Lemma enum_correction_steps_back_witness :
  (turn no_json 2026 wf_income_primary primary_awaiting false "yes" None =
     Some (TNext primary_corrected true) /\
   get_by_path primary_corrected "income_sources[0].is_primary" = JStr "yes") /\
  exists st' r', turn no_json 2026 wf_income_primary primary_negative true "yes" None =
                   Some (TNext st' true) /\
                 get_rt st' = Some r' /\ dget r' (KS "active_index") = Some (JInt (-2)).
Proof.
  split.
  - assert (H : turn no_json 2026 wf_income_primary primary_awaiting false "yes" None =
                Some (TNext primary_corrected true)) by (vm_compute; reflexivity).
    split; [exact H|].
    destruct (enum_correction_steps_back no_json 2026 wf_income_primary primary_awaiting false "yes" None
                [(KS "active_index", JInt 2);
                 (KS "last_field", JStr "income_sources[0].is_primary");
                 (KS "awaiting_repeat_for", JStr "income_sources");
                 (KS "repeat_prompt", JStr "Another income source?")] 2
                "income_sources[0].is_primary"
                (mk_field "income_sources[0].is_primary" "enum" ["yes"; "no"]) "yes" _
                eq_refl eq_refl
                ltac:(change (List.length (meta_fields wf_income_primary)) with 3%nat; lia)
                eq_refl ltac:(discriminate) eq_refl eq_refl eq_refl eq_refl
                ltac:(vm_compute; reflexivity) ltac:(discriminate) H)
      as (st' & r' & Hres & Hg & _).
    injection Hres as <-. exact Hg.
  - destruct (turn no_json 2026 wf_income_primary primary_negative true "yes" None) as [res|] eqn:H;
      [|vm_compute in H; discriminate H].
    destruct (enum_correction_steps_back no_json 2026 wf_income_primary primary_negative true "yes" None
                [(KS "active_index", JInt (-1));
                 (KS "last_field", JStr "income_sources[0].is_primary")] (-1)
                "income_sources[0].is_primary"
                (mk_field "income_sources[0].is_primary" "enum" ["yes"; "no"]) "yes" res
                eq_refl eq_refl
                ltac:(change (List.length (meta_fields wf_income_primary)) with 3%nat; lia)
                eq_refl ltac:(discriminate) eq_refl eq_refl eq_refl eq_refl
                ltac:(vm_compute; reflexivity) ltac:(discriminate) H)
      as (st' & r' & Hres & _ & Hrt & Hai & _).
    exists st', r'. rewrite <- Hres. split; [reflexivity|]. split; [exact Hrt|]. exact Hai.
Defined.


Lemma valid_answer_advances_witness :
  exists st' r', after_capture 2026 wf_income dependents_answered (mk_field "dependents" "integer" []) =
                   Some (TNext st' true) /\ get_rt st' = Some r' /\
    dget r' (KS "active_index") = Some (JInt 2) /\ dget r' (KS "last_field") = Some (JStr "dependents").
Proof.
  assert (H : exists res, after_capture 2026 wf_income dependents_answered
                (mk_field "dependents" "integer" []) = Some res)
    by (eexists; vm_compute; reflexivity).
  destruct H as [res H].
  destruct (valid_answer_advances 2026 wf_income dependents_answered (mk_field "dependents" "integer" [])
              [(KS "active_index", JInt 1)] 1 "dependents" res
              eq_refl eq_refl eq_refl eq_refl ltac:(vm_compute; reflexivity) ltac:(vm_compute; reflexivity) H)
    as (st1 & r' & Hres & Hr & Hi & Hl & _).
  subst res. exists st1, r'. auto.
Defined.


Lemma invalid_answer_cleared_witness :
  exists st', after_capture 2026 wf_income amount_not_numeric
                (mk_field "income_sources[0].amount" "currency" []) = Some (TNext st' false) /\
    get_by_path st' "income_sources[0].amount" = JNull.
Proof.
  assert (H : exists res, after_capture 2026 wf_income amount_not_numeric
                (mk_field "income_sources[0].amount" "currency" []) = Some res)
    by (eexists; vm_compute; reflexivity).
  destruct H as [res H].
  destruct (invalid_answer_cleared 2026 wf_income amount_not_numeric
              (mk_field "income_sources[0].amount" "currency" []) "income_sources[0].amount" res
              eq_refl eq_refl eq_refl ltac:(vm_compute; reflexivity) H) as (st' & Hres & Hg & _).
  subst res. exists st'. auto.
Defined.

Lemma normalize_enum_spaced_form_witness :
  exists v, normalize_enum "self employed" ["salaried"; "self_employed"] = Some v /\
    underscores_to_spaces v = "self employed".
Proof.
  destruct (normalize_enum_spaced_form "self_employed" ["salaried"; "self_employed"]
              ltac:(simpl; tauto) ltac:(vm_compute; reflexivity)
              ltac:(vm_compute; discriminate) ltac:(vm_compute; discriminate)) as (v & H1 & H2).
  exists v. vm_compute in H1, H2. vm_compute. split; assumption.
Defined.

Lemma set_by_path_round_trip_witness :
  get_by_path (JObj [(KS "income_sources", JList [JObj [(KS "amount", JInt 5)]])])
              "income_sources[0].amount" = JInt 5.
Proof.
  apply (set_by_path_round_trip (JObj []) "income_sources[0].amount" (JInt 5)).
  vm_compute. reflexivity.
Defined.

Lemma set_by_path_fresh_branch_witness :
  set_by_path (JObj []) "income_sources[0].amount" (JInt 5) <> None /\
  set_by_path (JObj []) "a[-1]" (JInt 1) = None.
Proof.
  split.
  - apply (proj2 (set_by_path_fresh_branch [] "income_sources[0].amount" (JInt 5)
                    "income_sources" [PI 0; PK "amount"]
                    ltac:(vm_compute; reflexivity) eq_refl)).
    reflexivity.
  - destruct (set_by_path (JObj []) "a[-1]" (JInt 1)) as [x|] eqn:E; [|reflexivity].
    exfalso.
    assert (H : forallb index_nonneg [PI (-1)] = true).
    { apply (proj1 (set_by_path_fresh_branch [] "a[-1]" (JInt 1) "a" [PI (-1)]
                      ltac:(vm_compute; reflexivity) eq_refl)).
      rewrite E. discriminate. }
    discriminate H.
Defined.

----

Starting from the line with "5) <> None /\", write out every remaining line of the data above exactly, the final line included, and nothing before it.

**ANSWER SPACE:**
  set_by_path (JObj []) "income_sources[0].amount" (JInt 5) <> None /\
  set_by_path (JObj []) "a[-1]" (JInt 1) = None.
Proof.
  split.
  - apply (proj2 (set_by_path_fresh_branch [] "income_sources[0].amount" (JInt 5)
                    "income_sources" [PI 0; PK "amount"]
                    ltac:(vm_compute; reflexivity) eq_refl)).
    reflexivity.
  - destruct (set_by_path (JObj []) "a[-1]" (JInt 1)) as [x|] eqn:E; [|reflexivity].
    exfalso.
    assert (H : forallb index_nonneg [PI (-1)] = true).
    { apply (proj1 (set_by_path_fresh_branch [] "a[-1]" (JInt 1) "a" [PI (-1)]
                      ltac:(vm_compute; reflexivity) eq_refl)).
      rewrite E. discriminate. }
    discriminate H.
Defined.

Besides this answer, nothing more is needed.